> _TASK DETAILS_: Look through the records below, and copy out every line that holds the string "ReadClass".
· · · ·
(* ===== verification/Ops.v ===== *)
(** * Governed operations (scarab-server/src/step_up/ops.rs)

    How a route is governed, what an operation says of itself, and the
    summary a human is asked to confirm: redacted, flattened, every character
    visible. [reqwest::Url::parse] is a parameter. *)

From S2P Require Import Prelude Text Values Protection Identity.

Inductive Mode : Type := Window | AlwaysAsk.
#[export] Instance Mode_eq_dec : EqDecision Mode.
Proof. solve_decision. Defined.
Definition mode_as_str (m : Mode) : string := match m with Window => "window" | AlwaysAsk => "action" end.

Inductive Class_ : Type :=
| ReadClass
| CrownJewel (m : Mode)
| Conditional (m : Mode) (rule : string)
| Ceremony
| Exempt (why : string)
| NotGoverned (why : string).
Definition class_code (c : Class_) : string :=
  match c with
  | ReadClass => "READ" | CrownJewel Window => "CJ-W" | CrownJewel AlwaysAsk => "CJ-A" | Conditional Window _ => "COND-W"
  | Conditional AlwaysAsk _ => "COND-A" | Ceremony => "CER" | Exempt _ => "EX" | NotGoverned _ => "NG"
  end.
Definition class_mode (c : Class_) : option Mode := match c with CrownJewel m | Conditional m _ => Some m | _ => None end.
· · · ·
> _REPLY TO THE TASK_:
| ReadClass
  | ReadClass => "READ" | CrownJewel Window => "CJ-W" | CrownJewel AlwaysAsk => "CJ-A" | Conditional Window _ => "COND-W"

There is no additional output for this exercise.